▶ [WHAT IS BEING ASKED]: Once the line containing "fold z in Ez. clearbody z. unfold approx." is found in the records below, return it and each following line exactly, up to and including the line containing "assert (Hw : length", and nothing else.

▶ [DATASET EXCERPTS]:
(* ===== verification/MldsaAlgebra.v ===== *)
(** * What the verifier of ML-DSA recomputes

    The argument that the verifier rounds is the signer's commitment, less
    the part of the noise that the hint repairs:
    A z - c t1 2^D is w - c s2 + c t0. *)

From S2P Require Import Prelude Ntt Keccak Mldsa MldsaFacts MldsaRound MldsaCodec MldsaSample.
#[local] Open Scope ntt_scope.

#[local] Opaque ntt inv_ntt.

(** The transform of a polynomial at a root. *)
Abbreviation hat f i := (ntt f !!! i).

Lemma veq_poly_add a b : length a = length b → veq (poly_add a b) (lin 1 a b).
Proof.
  revert b. induction a as [|x a IH]; intros [|y b] H; try done.
  constructor; [rewrite add_mod_cong; apply cong_of_eq; ring | apply IH; simpl in H; lia].
Qed.
Lemma veq_poly_sub a b : length a = length b → veq (poly_sub a b) (lin (-1) a b).
Proof.
  revert b. induction a as [|x a IH]; intros [|y b] H; try done.
  constructor; [rewrite sub_mod_cong; apply cong_of_eq; ring | apply IH; simpl in H; lia].
Qed.

Lemma hat_add a b i : length a = N → length b = N → (i < N)%nat → hat (poly_add a b) i ≡[Q] hat a i + hat b i.
Proof.
  intros Ha Hb Hi. rewrite !ntt_at by (try apply dsa_length_poly_add; done).
  rewrite (evl_proper _ _ _ (veq_poly_add a b ltac:(lia))), evl_lin by lia. apply cong_of_eq. ring.
Qed.
Lemma hat_inv x i : length x = N → (i < N)%nat → hat (inv_ntt x) i ≡[Q] x !!! i.
Proof.
  intros Hx Hi. pose proof (ntt_inv_ntt_veq x Hx) as H.
  exact (lookup_veq Q _ _ i H).
Qed.
Lemma hat_scale k f i : length f = N → (i < N)%nat → hat (map (λ x, mul_mod x k) f) i ≡[Q] k * hat f i.
Proof.
  intros Hf Hi. rewrite !ntt_at by (try rewrite length_map; done).
  clear Hf. induction f as [|c f IH]; [apply cong_of_eq; cbn; ring|].
  cbn [map]. rewrite !evl_cons, IH, mul_mod_cong. apply cong_of_eq. ring.
Qed.

(** Polynomials are equal modulo [Q] when their transforms are. *)
Lemma hat_determines a b : length a = N → length b = N → (∀ i, (i < N)%nat → hat a i ≡[Q] hat b i) → veq a b.
Proof.
  intros Ha Hb H.
  assert (Hn : veq (ntt a) (ntt b)) by (apply (dsa_veq_pointwise _ _ N); [by apply dsa_length_ntt.. | exact H]).
  etransitivity; [symmetry; by apply inv_ntt_ntt_veq|].
  etransitivity; [|by apply inv_ntt_ntt_veq].
  apply (linear_veq _ _ _ linear_inv_ntt); [by apply dsa_length_ntt | exact Hn].
Qed.

(** ** The inner product of a row *)

Definition dot_sum (row v : list Poly) (i : nat) : Z := foldr Z.add 0 (zip_with (λ a b, a !!! i * b !!! i) row v).
Abbreviation polys l := (Forall (λ p : Poly, length p = N) l).

Lemma dot_from row v acc i : polys row → polys v → length acc = N → (i < N)%nat →
  let r := fold_left (λ acc av, poly_add acc (poly_pointwise av.1 av.2)) (zip row v) acc in
  length r = N ∧ r !!! i ≡[Q] acc !!! i + dot_sum row v i.
Proof.
  intros Hrow Hv Hacc Hi. unfold dot_sum. revert v Hv acc Hacc.
  induction Hrow as [|a row Ha _ IH]; intros v Hv acc Hacc.
  { split; [done | apply cong_of_eq; cbn; ring]. }
  destruct Hv as [|b v Hb Hv]; [split; [done | apply cong_of_eq; cbn; ring]|].
  cbn [zip zip_with fold_left foldr fst snd].
  assert (Hp : length (poly_pointwise a b) = N) by by apply length_pointwise.
  destruct (IH v Hv (poly_add acc (poly_pointwise a b)) (dsa_length_poly_add _ _ Hacc Hp)) as [Hl Hs].
  split; [exact Hl|]. rewrite Hs, dsa_poly_add_at, pointwise_at by done. apply cong_of_eq. ring.
Qed.
Lemma dsa_length_dot row v : polys row → polys v → length (dot row v) = N.
Proof. intros Hr Hv. apply (dot_from row v ZERO 0 Hr Hv eq_refl). unfold N. lia. Qed.
Lemma dot_at row v i : polys row → polys v → (i < N)%nat → dot row v !!! i ≡[Q] dot_sum row v i.
Proof.
  intros Hr Hv Hi. destruct (dot_from row v ZERO i Hr Hv eq_refl Hi) as [_ H]. etransitivity; [exact H|].
  unfold ZERO. rewrite lookup_total_replicate_2 by done. apply cong_of_eq. ring.
Qed.

Lemma polys_ntt v : polys v → polys (map ntt v).
Proof. intros Hv. apply Forall_fmap. eapply list.Forall_impl; [exact Hv|]. intros p Hp. by apply dsa_length_ntt. Qed.

Definition times (c p : Poly) : Poly := inv_ntt (poly_pointwise (ntt c) (ntt p)).
Lemma times_hat_times c ps : times_hat (ntt c) (map ntt ps) = map (times c) ps.
Proof. unfold times_hat. rewrite map_map. reflexivity. Qed.
Lemma length_times c p : length c = N → length p = N → length (times c p) = N.
Proof. intros Hc Hp. apply length_inv_ntt, length_pointwise; by apply dsa_length_ntt. Qed.
Lemma reduced_times c p : reduced Q (times c p).
Proof. apply reduced_inv_ntt. Qed.
Lemma hat_times c p i : length c = N → length p = N → (i < N)%nat → hat (times c p) i ≡[Q] hat c i * hat p i.
Proof.
  intros Hc Hp Hi. unfold times. rewrite hat_inv, pointwise_at by (try apply length_pointwise; try apply dsa_length_ntt; done).
  reflexivity.
Qed.

Lemma dot_sum_response row y s c i : polys y → polys s → length c = N → length y = length s → (i < N)%nat →
  dot_sum row (map ntt (zip_with poly_add y (map (times c) s))) i ≡[Q]
  dot_sum row (map ntt y) i + hat c i * dot_sum row (map ntt s) i.
Proof.
  intros Hy Hs Hc Hl Hi. unfold dot_sum. revert y s Hy Hs Hl. induction row as [|a row IH]; intros y s Hy Hs Hl; [apply cong_of_eq; cbn; ring|].
  destruct Hy as [|y0 y Hy0 Hy], Hs as [|s0 s Hs0 Hs]; try done; [apply cong_of_eq; cbn; ring|].
  cbn [map zip_with foldr]. injection Hl as Hl. rewrite (IH y s Hy Hs Hl), hat_add, hat_times by (try apply length_times; done).
  apply cong_of_eq. ring.
Qed.

#[local] Opaque times dot poly_add poly_sub poly_pointwise.

Definition commitment (row y : list Poly) : Poly := inv_ntt (dot row (map ntt y)).
Definition approx (row z : list Poly) (c t1 : Poly) : Poly :=
  inv_ntt (poly_sub (dot row (map ntt z)) (poly_pointwise (ntt c) (ntt (map (λ x, mul_mod x (2 ^ D)) t1)))).

Lemma commitments_eq {A} (f : A → list Poly) y rows :
  map (λ r, inv_ntt (dot (f r) (map ntt y))) rows = map (λ r, commitment (f r) y) rows.
Proof. reflexivity. Qed.
Lemma approx_eq row z c t1 :
  inv_ntt (poly_sub (dot row (map ntt z)) (poly_pointwise (ntt c) (ntt (map (λ x, mul_mod x (2 ^ D)) t1)))) = approx row z c t1.
Proof. reflexivity. Qed.

(** Lengths of compound polynomials. *)
Ltac poly_len :=
  repeat match goal with
  | H : ?P |- ?P => exact H
  | |- length (poly_add _ _) = N => apply dsa_length_poly_add
  | |- length (poly_sub _ _) = N => apply dsa_length_poly_sub
  | |- length (poly_pointwise _ _) = N => apply length_pointwise
  | |- length (inv_ntt _) = N => apply length_inv_ntt
  | |- length (ntt _) = N => apply dsa_length_ntt
  | |- length (times _ _) = N => apply length_times
  | |- length (dot _ _) = N => apply dsa_length_dot
  | |- polys (map ntt _) => apply polys_ntt
  end.

(** ** One row of the verification equation *)

Lemma polys_response y s c : polys y → polys s → length c = N → length y = length s →
  polys (zip_with poly_add y (map (times c) s)).
Proof.
  intros Hy Hs Hc. revert s Hs. induction Hy as [|y0 y Hy0 _ IH]; intros s Hs Hl; [constructor|].
  destruct Hs as [|s0 s Hs0 Hs]; [discriminate Hl|]. cbn [map zip_with]. constructor; [poly_len|].
  apply IH; [exact Hs|]. by injection Hl.
Qed.

(** The equation in the transformed domain, for abstract [z] and [t1 2^D]. *)
Lemma approx_hat row y z s1 s2 c u t0 i :
  polys row → polys y → polys z → polys s1 → length s2 = N → length c = N → length u = N → length t0 = N → (i < N)%nat →
  dot_sum row (map ntt z) i ≡[Q] dot_sum row (map ntt y) i + hat c i * dot_sum row (map ntt s1) i →
  hat u i + hat t0 i ≡[Q] dot_sum row (map ntt s1) i + hat s2 i →
  hat (poly_add (inv_ntt (poly_sub (dot row (map ntt z)) (poly_pointwise (ntt c) (ntt u)))) (times c s2)) i ≡[Q]
  hat (poly_add (commitment row y) (times c t0)) i.
Proof.
  intros Hrow Hy Hz Hs1 Hs2 Hc Hu Ht0 Hi Ez Et. unfold commitment.
  assert (Edz : length (dot row (map ntt z)) = N) by poly_len.
  assert (Edy : length (dot row (map ntt y)) = N) by poly_len.
  assert (Ep : length (poly_pointwise (ntt c) (ntt u)) = N) by poly_len.
  etransitivity; [apply hat_add; poly_len|]. etransitivity; [|symmetry; apply hat_add; poly_len].
  rewrite (hat_times c s2 i Hc Hs2 Hi), (hat_times c t0 i Hc Ht0 Hi), (hat_inv _ i Edy Hi).
  rewrite (hat_inv _ i (dsa_length_poly_sub _ _ Edz Ep) Hi), (dsa_poly_sub_at _ _ i Edz Ep Hi).
  rewrite (pointwise_at _ _ i (dsa_length_ntt c Hc) (dsa_length_ntt u Hu) Hi).
  rewrite (dot_at row (map ntt z) i Hrow (polys_ntt z Hz) Hi), (dot_at row (map ntt y) i Hrow (polys_ntt y Hy) Hi).
  rewrite Ez.
  assert (E : dot_sum row (map ntt s1) i ≡[Q] hat u i + hat t0 i - hat s2 i) by (rewrite Et; apply cong_of_eq; ring).
  rewrite E. apply cong_of_eq. ring.
Qed.

Lemma key_equation_hat u t0 t i : length u = N → length t0 = N → length t = N → (i < N)%nat →
  (∀ k, (k < N)%nat → u !!! k + t0 !!! k ≡[Q] t !!! k) → hat u i + hat t0 i ≡[Q] hat t i.
Proof.
  intros Hu Ht0 Ht Hi H. rewrite <- hat_add by poly_len. rewrite !ntt_at by poly_len. apply evl_proper.
  apply (dsa_veq_pointwise _ _ N); [poly_len | poly_len |]. intros k Hk. rewrite dsa_poly_add_at by poly_len. by apply H.
Qed.

Lemma approx_row row y s1 s2 c t1 t0 :
  polys row → polys y → polys s1 → length y = length s1 → length s2 = N → length c = N → length t1 = N → length t0 = N →
  (∀ i, (i < N)%nat → t1 !!! i * 2 ^ D + t0 !!! i ≡[Q] poly_add (inv_ntt (dot row (map ntt s1))) s2 !!! i) →
  let z := zip_with poly_add y (map (times c) s1) in
  length (approx row z c t1) = N ∧
  ∀ i, (i < N)%nat →
    approx row z c t1 !!! i ≡[Q] commitment row y !!! i - times c s2 !!! i + times c t0 !!! i.
Proof.
  intros Hrow Hy Hs1 Hys Hs2 Hc Ht1 Ht0 Ht z.
  pose proof (polys_response y s1 c Hy Hs1 Hc Hys) as Hz. fold z in Hz.
  assert (Ez : ∀ i, (i < N)%nat → _) by exact (λ i Hi, dot_sum_response row y s1 c i Hy Hs1 Hc Hys Hi).
  fold z in Ez. clearbody z. unfold approx.
  assert (Hu : length (map (λ x, mul_mod x (2 ^ D)) t1) = N) by (rewrite length_map; exact Ht1).
  assert (Eu : ∀ k, (k < N)%nat → map (λ x, mul_mod x (2 ^ D)) t1 !!! k ≡[Q] t1 !!! k * 2 ^ D).
  { intros k Hk. transitivity (mul_mod (t1 !!! k) (2 ^ D)); [|apply mul_mod_cong].
    apply cong_of_eq. apply (list_lookup_total_fmap (λ x, mul_mod x (2 ^ D))). lia. }
  revert Hu Eu. generalize (map (λ x, mul_mod x (2 ^ D)) t1). intros u Hu Eu.
  assert (Hla : length (inv_ntt (poly_sub (dot row (map ntt z)) (poly_pointwise (ntt c) (ntt u)))) = N) by poly_len.
  split; [exact Hla|]. intros i Hi.
  assert (Hv : veq (poly_add (inv_ntt (poly_sub (dot row (map ntt z)) (poly_pointwise (ntt c) (ntt u)))) (times c s2))
                   (poly_add (commitment row y) (times c t0))).
  { apply hat_determines; [poly_len | unfold commitment; poly_len |]. intros k Hk.
    apply (approx_hat row y z s1); try assumption; [by apply Ez|].
    etransitivity; [apply (key_equation_hat u t0 (poly_add (inv_ntt (dot row (map ntt s1))) s2) k)|]; [poly_len..| |].
    { intros j Hj. rewrite Eu by exact Hj. by apply Ht. }
    rewrite hat_add, hat_inv, dot_at by poly_len. reflexivity. }
  pose proof (lookup_veq Q _ _ i Hv) as Hvi. clear Hv. revert Hvi Hla.
  generalize (inv_ntt (poly_sub (dot row (map ntt z)) (poly_pointwise (ntt c) (ntt u)))). intros a Hvi Hla.
  assert (Hw : length (commitment row y) = N) by (unfold commitment; poly_len).
  rewrite (dsa_poly_add_at a _ i Hla (length_times c s2 Hc Hs2) Hi), (dsa_poly_add_at _ _ i Hw (length_times c t0 Hc Ht0) Hi) in Hvi.
  transitivity ((a !!! i + times c s2 !!! i) - times c s2 !!! i); [apply cong_of_eq; ring|].
  rewrite Hvi. apply cong_of_eq. ring.
Qed.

▶ [REPLY TO THE TASK]:
  fold z in Ez. clearbody z. unfold approx.
  assert (Hu : length (map (λ x, mul_mod x (2 ^ D)) t1) = N) by (rewrite length_map; exact Ht1).
  assert (Eu : ∀ k, (k < N)%nat → map (λ x, mul_mod x (2 ^ D)) t1 !!! k ≡[Q] t1 !!! k * 2 ^ D).
  { intros k Hk. transitivity (mul_mod (t1 !!! k) (2 ^ D)); [|apply mul_mod_cong].
    apply cong_of_eq. apply (list_lookup_total_fmap (λ x, mul_mod x (2 ^ D))). lia. }
  revert Hu Eu. generalize (map (λ x, mul_mod x (2 ^ D)) t1). intros u Hu Eu.
  assert (Hla : length (inv_ntt (poly_sub (dot row (map ntt z)) (poly_pointwise (ntt c) (ntt u)))) = N) by poly_len.
  split; [exact Hla|]. intros i Hi.
  assert (Hv : veq (poly_add (inv_ntt (poly_sub (dot row (map ntt z)) (poly_pointwise (ntt c) (ntt u)))) (times c s2))
                   (poly_add (commitment row y) (times c t0))).
  { apply hat_determines; [poly_len | unfold commitment; poly_len |]. intros k Hk.
    apply (approx_hat row y z s1); try assumption; [by apply Ez|].
    etransitivity; [apply (key_equation_hat u t0 (poly_add (inv_ntt (dot row (map ntt s1))) s2) k)|]; [poly_len..| |].
    { intros j Hj. rewrite Eu by exact Hj. by apply Ht. }
    rewrite hat_add, hat_inv, dot_at by poly_len. reflexivity. }
  pose proof (lookup_veq Q _ _ i Hv) as Hvi. clear Hv. revert Hvi Hla.
  generalize (inv_ntt (poly_sub (dot row (map ntt z)) (poly_pointwise (ntt c) (ntt u)))). intros a Hvi Hla.
  assert (Hw : length (commitment row y) = N) by (unfold commitment; poly_len).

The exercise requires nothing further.